Monday, Aug. 12 is World Elephant Day and while it’s dedicated to celebrating these majestic animals, there is an opportunity to bring much-needed awareness to the incredible dangers elephants face.
Over the past decade, the elephant population has declined by more than 62%, and according to conservationist and CEO of Tully Luxury Travel, Mary Jean Tully, they are seriously facing extinction within the next decade.
Today, there are only 40,000 Asian elephants and 400,000 African elephants remaining worldwide.
“There is nothing that takes your breath away more than being in the presence of these beautiful animals when they are left alone and in their natural environments. Elephants are on the very top of everyone’s list when they want to travel to Africa,” says Tully, whose company designs life-enriching travel experiences with a commitment to wildlife conservation and the environment.
“However, many travellers are not aware of the torture that these beautiful animals are put through in order to satisfy our vacation bucket lists. Our goal is to raise much needed awareness to ensure the protection of this remarkable creature while inspiring travellers to experience the wonders of a safari that will truly change your life.”
Committed to wildlife conservation, Tully shares her knowledge for the better care of elephants and provides the following seven insights to help educate travellers on the importance of knowing what goes on behind the scenes regardless of what a place tells you.
Riding an elephant contributes to their abuse. Wild elephants will not let humans ride them. All wild animals need to be trained before they will perform for humans, but elephant training is particularly brutal. The ancient tradition of taming an elephant, called the Phajaan, translates to “the breaking of the spirit.”
They have to be trained as babies. Calves are so young when they enter the Phajaan they’re still suckling from their mothers. Mothers and calves are forcibly separated and while they will cry out for each other for weeks, they will never be reunited. Others are pulled away at the age of two so they can begin the training.

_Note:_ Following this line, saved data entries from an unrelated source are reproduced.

(* ===== verification/Amd64Spec.v ===== *)
(** * Specialised flags

    vg/VEX/priv/guest_amd64_helpers.c, [guest_amd64_spechelper]: when the optimiser
    knows the operation of the thunk, and the condition, it replaces a call of
    [amd64g_calculate_condition] or [amd64g_calculate_rflags_c] by an expression.

    The function is a long sequence of tests that return; here it is a list of rules,
    cut where the comments of the source cut it. [NULL] is [None]. *)

From Stdlib Require Import String.
From stdpp Require Import strings.
From S2P Require Import Prelude Lanes VexIR IrFold Amd64Flags.
Local Open Scope Z_scope.

(** * Definitions *)

Definition isU64 (e : IRExpr) (n : Z) : bool :=
  match e with Iex_Const (Ico_U64 m) => m =? n | _ => false end.

Definition isU64_1_shl_N_literal (w64 : Z) : outcome Z :=
  if (w64 <? Z.shiftl 1 1) || (Z.shiftl 1 31 <? w64) then Ret 0
  else if negb (Z.land w64 (u64 (w64 - 1)) =? 0) then Ret 0
  else first_that (fun n => w64 =? u64 (Z.shiftl 1 n)) (seqZ 1 31).

Definition isU64_1_shl_N (e : IRExpr) : outcome Z :=
  match e with Iex_Const (Ico_U64 w64) => isU64_1_shl_N_literal w64 | _ => Ret 0 end.

Definition isU64_1_shl_N_minus_1 (e : IRExpr) : outcome Z :=
  match e with
  | Iex_Const (Ico_U64 w64) =>
      if w64 =? 0xFFFFFFFFFFFFFFFF then Ret 0 else isU64_1_shl_N_literal (u64 (w64 + 1))
  | _ => Ret 0
  end.

Definition unop := Iex_Unop.
Definition binop := Iex_Binop.
Definition mkU64 (n : Z) : IRExpr := Iex_Const (Ico_U64 n).
Definition mkU32 (n : Z) : IRExpr := Iex_Const (Ico_U32 n).
Definition mkU8 (n : Z) : IRExpr := Iex_Const (Ico_U8 (u8 n)).

(** A test that returns an expression; one that asserts first that the operands are atoms. *)
Definition when (b : bool) (e : IRExpr) : outcome (option IRExpr) := Ret (if b then Some e else None).
Definition when_atoms (b : bool) (e1 e2 e : IRExpr) : outcome (option IRExpr) :=
  if b then _ ← vg_assert (isIRAtom e1); _ ← vg_assert (isIRAtom e2); Ret (Some e) else Ret None.

(** The tests in turn. *)
Fixpoint first_of (l : list (outcome (option IRExpr))) : outcome (option IRExpr) :=
  match l with
  | [] => Ret None
  | r :: l => o ← r; match o with Some e => Ret (Some e) | None => first_of l end
  end.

There is a reason it’s nicknamed “The Crush.” A key part of the Phajaan is a tiny pen. Calves are tied in tightly, fixed in a standing position. They are unable to walk, sit, lie down or move in any way. They will remain here for up to a week, deprived of food and sleep.
Torture will continue until the spirit breaks. The pen alone is not enough to break an elephant’s wild spirit. They will be beaten, burned and stabbed. Any object can be turned into a weapon – bullhooks and a bamboo stick with a nail through the end are popular choices, targeting the most sensitive areas. In all places that offer elephant rides, you will see the Mahouts with this stick with a hook on the end of it as a constant reminder to the elephants.
Not all baby’s spirits can be broken. Half of the calves who go into the Phajaan do not survive.
Bullhooks are key to controlling elephants. Discrete jabs in sensitive areas is a sharp reminder of the Phajaan. Just having one insight of an elephant is an intimidating threat.
Elephant backs aren’t strong enough to carry humans. Horses have rounded vertebrae joints, whereas elephants have gaps along their spine which makes carrying weight very painful. Some argue an elephant’s neck isn’t strong enough to support one person, but the weight of a bench and multiple tourists on their back is crippling.